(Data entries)
- - - - -

(** * Shallow embedding of the KiCad IPC board parser
    ([InteractiveHtmlBom/ecad/kicad_ipc.py], class [KiCadIPCParser]).

    Modelling conventions:
    - native lengths are nanometre integers ([Z]); the parser's
      [normalize] multiplies them by [1e-6].  Floats are modelled by exact
      rationals ([Q]), so IEEE rounding is abstracted away; module [F64]
      gives the binary64 reading of [normalize] on an integer, against
      which its round trip is stated;
    - Python dicts of the output document are records whose optional keys
      are [option] fields;
    - [self.logger] is a writer (list of log entries) and the client-side
      objects the parser mutates (text values) together with the board's
      custom pad outlines form an explicit store threaded through a small
      state monad [M];
    - the KiCad / kipy collaborators that are not Python code of this
      parser (text rendering, variable expansion, svg path building, the
      font parser) are section variables. *)

From Stdlib Require Import ZArith QArith Ascii String List Bool Sorting.Sorted
  Sorting.Permutation Relations.Relation_Operators QArith.Qminmax QArith.Qpower
  QArith.Qabs Lia Lqa.
From Stdlib Require Floats.SpecFloat.
From stdpp Require Import base strings.
Import ListNotations.

Open Scope string_scope.

(** ** Geometry and units *)

Record Vector2 := mkVec { vx : Z; vy : Z }.

Definition vadd (a b : Vector2) : Vector2 := mkVec (vx a + vx b) (vy a + vy b).
Definition vneg (a : Vector2) : Vector2 := mkVec (- vx a) (- vy a).

(** A normalized 2-D point: the Python list [[x * 1e-6, y * 1e-6]]. *)
Definition mmpt : Type := (Q * Q)%type.

(** [1e-6] *)
Definition nm_scale : Q := 1 # 1000000.

(** [normalize] for a scalar length (an integer, or a float computed by
    kipy such as a radius). *)
Definition normalize (v : Q) : Q := (v * nm_scale)%Q.

Definition normalize_Z (v : Z) : Q := normalize (inject_Z v).

(** [normalize] for a [Vector2]. *)
Definition normalize_vec (p : Vector2) : mmpt := (normalize_Z (vx p), normalize_Z (vy p)).

(** *** [normalize] on an integer, in binary64

    On an integer length [n] (a kipy coordinate), [n * 1e-6] is evaluated
    by [float.__rmul__]: [n] is converted to the nearest double, rounding
    half to even ([OverflowError] when that double would be infinite,
    [None] here), and multiplied by the double nearest [1e-6], rounding to
    nearest even.  This reading uses the Standard Library's [SpecFloat]
    model of IEEE 754 binary64 (53-bit precision, [emax] 1024). *)
Module F64.
Import SpecFloat.











End F64.

(** kipy's [Box2]: a position and a size. *)
Record Box2 := mkBox { box_pos : Vector2; box_size : Vector2 }.

(** kipy's [Box2.merge]: the union box of [self] and [other]
    (min of the positions, max of the far corners). *)
Definition box_merge (self other : Box2) : Box2 :=
  let min_x := Z.min (vx (box_pos self)) (vx (box_pos other)) in
  let min_y := Z.min (vy (box_pos self)) (vy (box_pos other)) in
  let max_x := Z.max (vx (box_pos self) + vx (box_size self))
                     (vx (box_pos other) + vx (box_size other)) in
  let max_y := Z.max (vy (box_pos self) + vy (box_size self))
                     (vy (box_pos other) + vy (box_size other)) in
  mkBox (mkVec min_x min_y) (mkVec (max_x - min_x) (max_y - min_y)).

(** kipy's [Box2.move]. *)
Definition box_move (b : Box2) (delta : Vector2) : Box2 :=
  mkBox (vadd (box_pos b) delta) (box_size b).
Lemma health_endpoint_answer_witness :
  exists resp,
    analyze_health RelayExamples.library Scenarios.four_samples_sorted
      (RelayExamples.completion "{}") = inr resp /\
    exists stats fields,
      Main.analyze_health Scenarios.four_samples_sorted = inr stats /\
      health_analysis_of RelayExamples.library (RelayExamples.completion "{}")
      = inr (JDict fields) /\
      alerts resp = Main.resp_alerts stats /\
      dailyStats resp = Main.dailyStats stats /\
      summary resp
      = _coerce_text RelayExamples.library (get_default fields "summary" JNull) /\
      action resp
      = _coerce_text RelayExamples.library (get_default fields "action" JNull) /\
      breakfastSuggestion resp
      = _coerce_text RelayExamples.library
          (get_default fields "breakfastSuggestion" JNull) /\
      indicatorToWatch resp
      = _coerce_text RelayExamples.library
          (get_default fields "indicatorToWatch" JNull) /\
      sleepRemark resp
      = _coerce_text RelayExamples.library
          (get_default fields "sleepRemark" JNull) /\
      sleepPractices resp
      = _coerce_text RelayExamples.library
          (get_default fields "sleepPractices" JNull) /\
      ((forall v, ~ In ("sleepPractices"%string, v) fields) ->
       sleepPractices resp = ""%string).
Proof.
  eexists.
  refine ((fun E => conj E (health_endpoint_answer _ _ _ _ E)) _).
  vm_compute. reflexivity.
Defined.




(** X6: A successful answer of the health endpoint carries the alerts of the
    aggregation unchanged, its step and active-minute totals exactly, and the
    resting heart rate, median HRV, calories and stress level within 0.05 of
    the computed values.  Some sample carried SpO2; with SpO2 readings
    between 0 and 100, the average SpO2 is absent when the computed average is
    zero and within 0.05 of it otherwise. *)
Theorem reported_statistics py request r resp :
  analyze_health py request r = inr resp ->
  exists loc a,
    Main.aggregate request = inr loc /\
    Main.avg_spo2 loc = Some a /\
    alerts resp = Main.alerts loc /\
    Main.totalSteps (dailyStats resp) = Main.total_steps loc /\
    Main.totalActiveMinutes (dailyStats resp) = Main.total_active_minutes loc /\
    Qabs (Main.avgRestingHR (dailyStats resp) - Main.avg_resting_hr loc) <= 0.05 /\
    Qabs (Main.medianHRV (dailyStats resp) - Main.median_hrv loc) <= 0.05 /\
    Qabs (Main.totalCalories (dailyStats resp) - Main.total_calories loc) <= 0.05 /\
    Qabs (Main.stressLevel (dailyStats resp) - Main.stress_level loc) <= 0.05 /\
    ((forall m v, In m (Main.metrics request) -> Main.spo2 m = Some v ->
                  0 <= v /\ v <= 100) ->
     (a == 0 -> Main.avgSpO2 (dailyStats resp) = None) /\
     (~ a == 0 -> exists v, Main.avgSpO2 (dailyStats resp) = Some v
                            /\ Qabs (v - a) <= 0.05)).
Proof.
  intros H.
  destruct (Main.aggregate request) as [e|loc] eqn:E.
  { unfold analyze_health in H. rewrite E in H. cbn in H.
    destruct e; discriminate. }
  rewrite (analyze_health_after_aggregation py request r loc E) in H.
  apply health_handler_inr in H.
  apply and_then_inr in H. destruct H as ([] & Hp & H).
  apply and_then_inr in H. destruct H as (analysis & Ea & H).
  apply and_then_inr in H. destruct H as (v1 & E1 & H).
  apply get_inr in E1. destruct E1 as (fields & -> & ->).
  cbn [get and_then ok] in H. injection H as <-.
  unfold build_prompt in Hp.
  destruct (Main.avg_spo2 loc) as [a|] eqn:Es; [|discriminate Hp].
  exists loc, a. split; [reflexivity|]. split; [exact Es|].
  cbn [alerts dailyStats Main.build_response Main.dailyStats Main.totalSteps
       Main.totalActiveMinutes Main.avgRestingHR Main.medianHRV
       Main.totalCalories Main.stressLevel Main.avgSpO2].
  repeat (split; [first [reflexivity | apply round_to_1_near]|]).
  intros _. try rewrite Es. cbn [Py.truthy]. split.
  - intros Ha. apply Qeq_bool_iff in Ha. rewrite Ha. reflexivity.
  - intros Hnz. destruct (Qeq_bool a 0) eqn:Eb;
      [apply Qeq_bool_eq in Eb; contradiction|].
    cbn [negb]. eexists. split; [reflexivity | apply round_to_1_near].
Qed.
(** * Virtual-terminal session controller (src/common/VirtualTerminal.cpp)

    A shallow embedding of the functions of namespace [SDDM::VirtualTerminal]:
    every function is a computation in a small state monad that threads the
    kernel it talks to, the C [errno] cell and the chronological record of
    what the process did (system calls with their outcome, log lines). *)

From Stdlib Require Import ZArith String List Bool Lia.
From Stdlib Require Import DecimalString DecimalPos DecimalZ.
Import ListNotations.
Open Scope string_scope.
Open Scope list_scope.
Open Scope Z_scope.

(** ** Constants of the platform headers *)

(** Values of <linux/vt.h>, <linux/kd.h>, <fcntl.h>, <errno.h> and <signal.h>
    on Linux; they are part of the kernel ABI and not of this repository. *)
Module Linux.
Definition VT_AUTO : Z := 0.
Definition VT_PROCESS : Z := 1.
Definition VT_ACKACQ : Z := 2.
Definition KD_TEXT : Z := 0.
Definition KD_GRAPHICS : Z := 1.
Definition KD_TEXT1 : Z := 3.
Definition O_RDWR : Z := 2.
Definition O_NOCTTY : Z := 256.
Definition ENOENT : Z := 2.
Definition EINTR : Z := 4.
Definition EIO : Z := 5.
Definition EBADF : Z := 9.
Definition SIGRTMAX : Z := 64.
(** [sizeof(const char * )] on an LP64 target. *)
Definition sizeof_pointer : Z := 8.
End Linux.
Export Linux.

Definition RELEASE_DISPLAY_SIGNAL : Z := SIGRTMAX.
Definition ACQUIRE_DISPLAY_SIGNAL : Z := SIGRTMAX - 1.

(** ** Data exchanged with the kernel *)

(** [struct vt_mode]. *)
Record vt_mode := mk_vt_mode {
  mode : Z;
  waitv : Z;
  relsig : Z;
  acqsig : Z;
  frsig : Z
}.

(** [struct vt_stat]. *)
Record vt_stat := mk_vt_stat {
  v_active : Z;
  v_signal : Z;
  v_state : Z
}.

(** The C initialiser [{ 0 }]. *)
Definition vt_mode_zero : vt_mode := mk_vt_mode 0 0 0 0 0.
Definition vt_stat_zero : vt_stat := mk_vt_stat 0 0 0.

(** The two signal handlers, as the function pointers given to [signal]. *)
Inductive handler := OnAcquireDisplay | OnReleaseDisplay.

(** The ioctl requests the file issues, each with the argument it passes. *)
Inductive request :=
| VT_OPENQRY
| VT_GETMODE
| VT_SETMODE (m : vt_mode)
| VT_GETSTATE
| VT_RELDISP (arg : Z)
| VT_ACTIVATE (vt : Z)
| VT_WAITACTIVE (vt : Z)
| KDSETMODE (m : Z)
| KDGETMODE.

Inductive syscall :=
| SysOpen (path : string) (flags : Z)
| SysClose (fd : Z)
| SysWrite (fd : Z) (buf : string) (count : Z)
| SysIoctl (fd : Z) (req : request)
| SysSignal (signum : Z) (h : handler).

- - - - -

- **What needs to be done**:
Reproduce every line of the entries above, unchanged, from the very first one down to and including the line containing "Definition vneg (a".

- **Completed exercise**:
(** * Shallow embedding of the KiCad IPC board parser
    ([InteractiveHtmlBom/ecad/kicad_ipc.py], class [KiCadIPCParser]).

    Modelling conventions:
    - native lengths are nanometre integers ([Z]); the parser's
      [normalize] multiplies them by [1e-6].  Floats are modelled by exact
      rationals ([Q]), so IEEE rounding is abstracted away; module [F64]
      gives the binary64 reading of [normalize] on an integer, against
      which its round trip is stated;
    - Python dicts of the output document are records whose optional keys
      are [option] fields;
    - [self.logger] is a writer (list of log entries) and the client-side
      objects the parser mutates (text values) together with the board's
      custom pad outlines form an explicit store threaded through a small
      state monad [M];
    - the KiCad / kipy collaborators that are not Python code of this
      parser (text rendering, variable expansion, svg path building, the
      font parser) are section variables. *)

From Stdlib Require Import ZArith QArith Ascii String List Bool Sorting.Sorted
  Sorting.Permutation Relations.Relation_Operators QArith.Qminmax QArith.Qpower
  QArith.Qabs Lia Lqa.
From Stdlib Require Floats.SpecFloat.
From stdpp Require Import base strings.
Import ListNotations.

Open Scope string_scope.

(** ** Geometry and units *)

Record Vector2 := mkVec { vx : Z; vy : Z }.

Definition vadd (a b : Vector2) : Vector2 := mkVec (vx a + vx b) (vy a + vy b).
Definition vneg (a : Vector2) : Vector2 := mkVec (- vx a) (- vy a).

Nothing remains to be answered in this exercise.